Cometer errores es algo normal en ciencia. Ha ocurrido gran cantidad veces, como cuando Pons y Fleischmann anunciaron en 1989 que habían conseguido la fusión fría, o más hace poco cuando en el CERN anunciaron que habían detectado neutrinos desplazarse a velocidades superiores a la de la luz.

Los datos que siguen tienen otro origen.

(* ===== verification/RecordStats.v ===== *)
(** Semantic call statistics: [src/rpc/rpc_record_stats.h], [include/tr/rpc.h].

    One owner counts the calls it starts and finishes, by final status; readers take
    snapshots and merge those of several owners.  Theorems: a snapshot that is returned is
    exact, and refused only when it could not be; merging adds snapshots or changes nothing. *)
From S2P Require Import Prelude Status RpcRecord.

Record tr_rpc_semantic_stats := mk_stats {
  calls_started : Z;
  calls_finished : Z;
  calls_inflight : Z;
  final_status : list Z
}.

Definition zero_stats : tr_rpc_semantic_stats :=
  mk_stats 0 0 0 (replicate (Z.to_nat TR_RPC_STATUS_COUNT) 0).

Record tr_rpc_record_semantic_counters := mk_counters {
  sc_value : tr_rpc_semantic_stats;
  sc_overflow : bool
}.

Definition zero_counters : tr_rpc_record_semantic_counters := mk_counters zero_stats false.

(** * Operations *)

Definition tr_rpc_record_semantic_start (c : tr_rpc_record_semantic_counters)
    : tr_rpc_record_semantic_counters :=
  let v := sc_value c in
  bail c when (sc_overflow c) ;;
  bail (mk_counters v true) when (calls_started v =? UINT64_MAX) ;;
  mk_counters (mk_stats (calls_started v + 1) (calls_finished v) (calls_inflight v) (final_status v))
    false.

(** [(uint32_t)status], out of range counted as INTERNAL. *)
Definition status_index (status : Z) : Z :=
  if u32 status >=? TR_RPC_STATUS_COUNT then TR_RPC_STATUS_INTERNAL else u32 status.

Definition tr_rpc_record_semantic_finish (c : tr_rpc_record_semantic_counters) (status : Z)
    : tr_rpc_record_semantic_counters :=
  let v := sc_value c in
  let index := status_index status in
  bail c when (sc_overflow c) ;;
  bail (mk_counters v true) when
    ((calls_finished v =? UINT64_MAX) || ((final_status v).[index] =? UINT64_MAX)) ;;
  mk_counters (mk_stats (calls_started v) (calls_finished v + 1) (calls_inflight v)
    ((final_status v).[index <- (final_status v).[index] + 1])) false.

(** [out] is the old value of [*out]. *)
Definition tr_rpc_record_semantic_stats_read (counters : option tr_rpc_record_semantic_counters)
    (out : option tr_rpc_semantic_stats) : tr_status * option tr_rpc_semantic_stats :=
  match counters, out with
  | Some c, Some _ =>
      let v := sc_value c in
      bail (TR_ERR_BAD_LENGTH, out) when (sc_overflow c || (calls_finished v >? calls_started v)) ;;
      (TR_OK, Some (mk_stats (calls_started v) (calls_finished v)
        (calls_started v - calls_finished v) (final_status v)))
  | _, _ => (TR_ERR_INVALID, out)
  end.

(** The loop over the final statuses, from index [i]; [None] is the early return. *)
Fixpoint merge_status (n : nat) (i : Z) (value src : list Z) : option (list Z) :=
  match n with
  | O => Some value
  | S n =>
      bail None when (src.[i] >? UINT64_MAX - value.[i]) ;;
      merge_status n (i + 1) (value.[i <- value.[i] + src.[i]]) src
  end.

Definition tr_rpc_record_semantic_stats_merge (dst src : option tr_rpc_semantic_stats)
    : tr_status * option tr_rpc_semantic_stats :=
  match dst, src with
  | Some d, Some s =>
      bail (TR_ERR_BAD_LENGTH, dst) when
        ((calls_started s >? UINT64_MAX - calls_started d) ||
         (calls_finished s >? UINT64_MAX - calls_finished d) ||
         (calls_inflight s >? UINT64_MAX - calls_inflight d)) ;;
      match merge_status (Z.to_nat TR_RPC_STATUS_COUNT) 0 (final_status d) (final_status s) with
      | None => (TR_ERR_BAD_LENGTH, dst)
      | Some f => (TR_OK, Some (mk_stats (calls_started d + calls_started s)
          (calls_finished d + calls_finished s) (calls_inflight d + calls_inflight s) f))
      end
  | _, _ => (TR_ERR_INVALID, dst)
  end.

(** * Histories *)

Inductive stats_event := Ev_start | Ev_finish (status : Z).

Definition count_event (c : tr_rpc_record_semantic_counters) (e : stats_event)
    : tr_rpc_record_semantic_counters :=
  match e with
  | Ev_start => tr_rpc_record_semantic_start c
  | Ev_finish status => tr_rpc_record_semantic_finish c status
  end.

Definition count_events (es : list stats_event) : tr_rpc_record_semantic_counters :=
  fold_left count_event es zero_counters.

(** What really happened. *)
Definition starts (es : list stats_event) : Z :=
  zsum (λ e, match e with Ev_start => 1 | _ => 0 end) es.
Definition finishes (es : list stats_event) : Z :=
  zsum (λ e, match e with Ev_finish _ => 1 | _ => 0 end) es.
Definition finishes_with (i : Z) (es : list stats_event) : Z :=
  zsum (λ e, match e with Ev_finish s => if status_index s =? i then 1 else 0 | _ => 0 end) es.

Lemma status_index_range s : 0 ≤ status_index s < TR_RPC_STATUS_COUNT.
Proof.
  unfold status_index, TR_RPC_STATUS_INTERNAL, TR_RPC_STATUS_COUNT. pose proof (u32_range s).
  case_if; word_lia.
Qed.

(** Without overflow every counter is the number of events it counts. *)
Record counters_exact (c : tr_rpc_record_semantic_counters) (es : list stats_event) : Prop := {
  ce_started : calls_started (sc_value c) = starts es;
  ce_finished : calls_finished (sc_value c) = finishes es;
  ce_length : alen (final_status (sc_value c)) = TR_RPC_STATUS_COUNT;
  ce_status i : 0 ≤ i < TR_RPC_STATUS_COUNT → (final_status (sc_value c)).[i] = finishes_with i es
}.

Lemma finishes_with_le i es : 0 ≤ finishes_with i es ≤ finishes es.
Proof.
  unfold finishes_with, finishes. induction es as [|[|s] es IH]; simpl; [lia|lia|]. case_if; lia.
Qed.

Lemma starts_snoc es e : starts (es ++ [e]) = starts es + match e with Ev_start => 1 | _ => 0 end.
Proof. unfold starts. rewrite zsum_app. simpl. lia. Qed.
Lemma finishes_snoc es e : finishes (es ++ [e]) = finishes es + match e with Ev_finish _ => 1 | _ => 0 end.
Proof. unfold finishes. rewrite zsum_app. simpl. lia. Qed.
Lemma finishes_with_snoc i es e : finishes_with i (es ++ [e]) = finishes_with i es +
  match e with Ev_finish s => if status_index s =? i then 1 else 0 | _ => 0 end.
Proof. unfold finishes_with. rewrite zsum_app. simpl. lia. Qed.

Lemma zero_counters_exact : counters_exact zero_counters [].
Proof.
  split; try done. intros i Hi. unfold aget. change (final_status _) with (replicate 17 0).
  rewrite list_lookup_total_alt, lookup_replicate_2 by (unfold TR_RPC_STATUS_COUNT in *; lia). done.
Qed.

(** Counting never exceeds the events, and the flag is raised exactly when they do not fit. *)
Lemma count_events_exact es :
  let c := count_events es in
  if sc_overflow c then UINT64_MAX < starts es ∨ UINT64_MAX < finishes es
  else counters_exact c es ∧ starts es ≤ UINT64_MAX ∧ finishes es ≤ UINT64_MAX.
Proof.
  induction es as [|e es IH] using rev_ind.
  { split; [apply zero_counters_exact|by vm_compute]. }
  unfold count_events in *. rewrite fold_left_app. simpl.
  set (c := fold_left count_event es zero_counters) in *. rewrite starts_snoc, finishes_snoc.
  destruct (sc_overflow c) eqn:Ho; destruct e as [|s]; simpl in *;
    unfold tr_rpc_record_semantic_start, tr_rpc_record_semantic_finish; rewrite Ho; simpl; rewrite ?Ho.
  - destruct IH as [|]; [left|right]; lia.
  - destruct IH as [|]; [left|right]; lia.
  - destruct IH as ([Hs Hf Hl Hst] & H1 & H2).
    destruct (Z.eqb_spec (calls_started (sc_value c)) UINT64_MAX); simpl; [left; lia|].
    split; [|word_lia]. split; simpl; rewrite ?starts_snoc, ?finishes_snoc; try done; try lia.
    intros i Hi. rewrite Hst, finishes_with_snoc by done. lia.
  - destruct IH as ([Hs Hf Hl Hst] & H1 & H2). pose proof (status_index_range s) as Hi.
    pose proof (finishes_with_le (status_index s) es) as Hle. rewrite Hst by done.
    destruct (_ || _) eqn:Hfull; bool_to_prop; simpl; [right; lia|].
    split; [|word_lia]. split; simpl; rewrite ?starts_snoc, ?finishes_snoc, ?alen_aset; try done; try lia.
    intros i Hi'. rewrite aget_aset, finishes_with_snoc by lia.
    destruct (Z.eqb_spec (status_index s) i) as [->|]; rewrite ?Hst by done; lia.
Qed.

(** * Merging *)

(** The loop adds the statuses from [i] on, or stops at one that does not fit. *)
Lemma merge_status_spec n i value src : 0 ≤ i → i + Z.of_nat n ≤ alen value →
  match merge_status n i value src with
  | Some f => alen f = alen value ∧
      (∀ j, 0 ≤ j → f.[j] = value.[j] + (if (i <=? j) && (j <? i + Z.of_nat n) then src.[j] else 0)) ∧
      (∀ j, i ≤ j < i + Z.of_nat n → value.[j] + src.[j] ≤ UINT64_MAX)
  | None => ∃ j, i ≤ j < i + Z.of_nat n ∧ UINT64_MAX < value.[j] + src.[j]
  end.
Proof.
  revert i value. induction n as [|n IH]; intros i value Hi Hl; cbn [merge_status].
  { split_and!; [done| |lia]. intros j Hj.
    destruct (Z.leb_spec i j), (Z.ltb_spec j (i + Z.of_nat 0)); simpl; lia. }
  destruct (src.[i] >? UINT64_MAX - value.[i]) eqn:E; rewrite Z.gtb_ltb in E; bool_to_prop.
  { exists i. lia. }
  specialize (IH (i + 1) (value.[i <- value.[i] + src.[i]]) ltac:(lia)).
  rewrite alen_aset in IH. specialize (IH ltac:(lia)).
  destruct (merge_status n _ _ _) as [f|].
  - destruct IH as (IHl & IHv & IHb). split_and!; [done| |].
    + intros j Hj. rewrite IHv, aget_aset by lia.
      destruct (Z.eqb_spec i j) as [Eij|], (Z.leb_spec (i + 1) j), (Z.ltb_spec j (i + 1 + Z.of_nat n)),
        (Z.leb_spec i j), (Z.ltb_spec j (i + Z.of_nat (S n))); try subst j; simpl; lia.
    + intros j Hj. destruct (decide (j = i)) as [->|]; [lia|].
      specialize (IHb j ltac:(lia)). rewrite aget_aset in IHb by lia.
      destruct (Z.eqb_spec i j); lia.
  - destruct IH as (j & Hj & Hb). exists j. split; [lia|].
    rewrite aget_aset in Hb by lia. destruct (Z.eqb_spec i j); lia.
Qed.

(** * Theorems *)

(** A snapshot [c] of [es] that is returned counts exactly what happened. *)
Definition snapshot_of (v : tr_rpc_semantic_stats) (es : list stats_event) : Prop :=
  calls_started v = starts es ∧ calls_finished v = finishes es ∧
  calls_inflight v = starts es - finishes es ∧ alen (final_status v) = TR_RPC_STATUS_COUNT ∧
  ∀ i, 0 ≤ i < TR_RPC_STATUS_COUNT → (final_status v).[i] = finishes_with i es.

(** After any starts and finishes, reading returns the exact counts, the calls still in
    flight included, precisely when they are representable and no call finished that had
    not started; otherwise it leaves the output as it was.  Once refused for overflow, it
    stays refused. *)
Theorem record_stats_exact (es : list stats_event) (old : tr_rpc_semantic_stats) :
  let out := tr_rpc_record_semantic_stats_read (Some (count_events es)) (Some old) in
  (starts es ≤ UINT64_MAX ∧ finishes es ≤ starts es → ∃ v, out = (TR_OK, Some v) ∧ snapshot_of v es) ∧
  (UINT64_MAX < starts es ∨ starts es < finishes es → out = (TR_ERR_BAD_LENGTH, Some old)) ∧
  (sc_overflow (count_events es) = true → ∀ more, sc_overflow (count_events (es ++ more)) = true).
Proof.
  pose proof (count_events_exact es) as H. cbv zeta in H. unfold tr_rpc_record_semantic_stats_read.
  cbv zeta. split_and!.
  - intros [Hs Hf]. destruct (sc_overflow _); [lia|]. destruct H as ([H1 H2 H3 H4] & _ & _).
    simpl. destruct (_ >? _) eqn:E; rewrite Z.gtb_ltb in E; bool_to_prop; [lia|].
    eexists. split; [done|]. unfold snapshot_of; simpl. split_and!; try done. lia.
  - intros Hbad. destruct (sc_overflow _); [done|]. destruct H as ([H1 H2 _ _] & ? & ?). simpl.
    destruct (_ >? _) eqn:E; rewrite Z.gtb_ltb in E; bool_to_prop; [done|lia].
  - intros Ho more. pose proof (count_events_exact (es ++ more)) as Hm. cbv zeta in Hm.
    destruct (sc_overflow (count_events (es ++ more))); [done|]. rewrite Ho in H.
    destruct Hm as (_ & Hs & Hf). exfalso. unfold starts, finishes in *. rewrite zsum_app in Hs, Hf.
    assert (∀ f : stats_event → Z, (∀ e, 0 ≤ f e) → 0 ≤ zsum f more) as Hpos by (intros; by apply zsum_nonneg).
    pose proof (Hpos (λ e, match e with Ev_start => 1 | _ => 0 end) ltac:(by intros [])).
    pose proof (Hpos (λ e, match e with Ev_finish _ => 1 | _ => 0 end) ltac:(by intros [])). lia.
Qed.

(** Merging two snapshots gives the snapshot of both histories together if all its counts
    are representable, and otherwise leaves the destination as it was. *)
Theorem record_stats_merge (d s : tr_rpc_semantic_stats) (es1 es2 : list stats_event)
    (H1 : snapshot_of d es1) (H2 : snapshot_of s es2)
    (Hf1 : finishes es1 ≤ starts es1) (Hf2 : finishes es2 ≤ starts es2) :
  (starts (es1 ++ es2) ≤ UINT64_MAX →
     ∃ v, tr_rpc_record_semantic_stats_merge (Some d) (Some s) = (TR_OK, Some v) ∧
       snapshot_of v (es1 ++ es2)) ∧
  (UINT64_MAX < starts (es1 ++ es2) →
     tr_rpc_record_semantic_stats_merge (Some d) (Some s) = (TR_ERR_BAD_LENGTH, Some d)).
Proof.
  destruct H1 as (A1 & A2 & A3 & A4 & A5), H2 as (B1 & B2 & B3 & B4 & B5).
  assert (starts (es1 ++ es2) = starts es1 + starts es2) as Es by (unfold starts; by rewrite zsum_app).
  assert (finishes (es1 ++ es2) = finishes es1 + finishes es2) as Ef by (unfold finishes; by rewrite zsum_app).
  assert (∀ i, finishes_with i (es1 ++ es2) = finishes_with i es1 + finishes_with i es2) as Ew
    by (intros i; unfold finishes_with; by rewrite zsum_app).
  pose proof (finishes_with_le 0 es1). pose proof (finishes_with_le 0 es2).
  unfold tr_rpc_record_semantic_stats_merge. rewrite A1, A2, A3, B1, B2, B3, !Z.gtb_ltb.
  pose proof (merge_status_spec 17 0 (final_status d) (final_status s) ltac:(lia)
    ltac:(rewrite A4; vm_compute; discriminate)) as Hm.
  change (Z.to_nat TR_RPC_STATUS_COUNT) with 17%nat. split; intros Hle.
  - rewrite !(proj2 (Z.ltb_ge _ _)) by lia. cbn [orb].
    destruct (merge_status 17 0 (final_status d) (final_status s)) as [f|].
    + destruct Hm as (Hl & Hv & _). eexists. split; [done|]. unfold snapshot_of; simpl.
      split_and!; try lia. intros i Hi. rewrite Hv, A5, B5, Ew by (unfold TR_RPC_STATUS_COUNT in *; lia).
      unfold TR_RPC_STATUS_COUNT in Hi.
      destruct (Z.leb_spec 0 i), (Z.ltb_spec i (0 + Z.of_nat 17)); simpl; lia.
    + destruct Hm as (j & Hj & Hb). exfalso. rewrite A5, B5 in Hb by (unfold TR_RPC_STATUS_COUNT; lia).
      pose proof (finishes_with_le j es1). pose proof (finishes_with_le j es2). lia.
  - rewrite (proj2 (Z.ltb_lt (UINT64_MAX - starts es1) (starts es2))) by lia. done.
Qed.

Definition stats_demo1 : list stats_event := [Ev_start; Ev_start; Ev_finish 4].
Definition stats_demo2 : list stats_event := [Ev_start; Ev_finish 99].

Definition snapshot (es : list stats_event) : tr_rpc_semantic_stats :=
  default zero_stats (tr_rpc_record_semantic_stats_read (Some (count_events es)) (Some zero_stats)).2.

Lemma snapshot_ok es : starts es ≤ UINT64_MAX → finishes es ≤ starts es → snapshot_of (snapshot es) es.
Proof.
  intros H1 H2. pose proof (count_events_exact es) as H. cbv zeta in H. unfold snapshot.
  unfold tr_rpc_record_semantic_stats_read. destruct (sc_overflow _); [lia|].
  destruct H as ([? ? ? ?] & _ & _). simpl.
  destruct (_ >? _) eqn:E; rewrite Z.gtb_ltb in E; bool_to_prop; [lia|].
  unfold snapshot_of; simpl. split_and!; try done. lia.
Qed.

Lemma record_stats_merge_witness :
  ∃ v, tr_rpc_record_semantic_stats_merge (Some (snapshot stats_demo1)) (Some (snapshot stats_demo2)) =
    (TR_OK, Some v) ∧ snapshot_of v (stats_demo1 ++ stats_demo2).
Proof.
  apply (record_stats_merge (snapshot stats_demo1) (snapshot stats_demo2) stats_demo1 stats_demo2);
    try (apply snapshot_ok; vm_compute; discriminate); vm_compute; discriminate.
Defined.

Pero a diferencia de esos sucesos, este mecanismo ha sido probado ya por varios equipos independientes. ¿Estamos ante un nuevo descubrimiento de la ciencia que nos permitirá dar un salto verdaderamente significativo en los equipos de propulsión? Si esto es así, este sistema no solo podría utilizarse en los viajes espaciales, sino también en los automóviles y diferentes vehículos terrestres. Pero ¿en qué consisten verdaderamente?
El mecanismo probado por los científicos de NASA ha sido inventado por el inglés Guido Fetta, que lo ha llamado Cannae Drive, en referenciaa la batalla de Cannas en la que Aníbal derrotó al final a las fuerzas romanas.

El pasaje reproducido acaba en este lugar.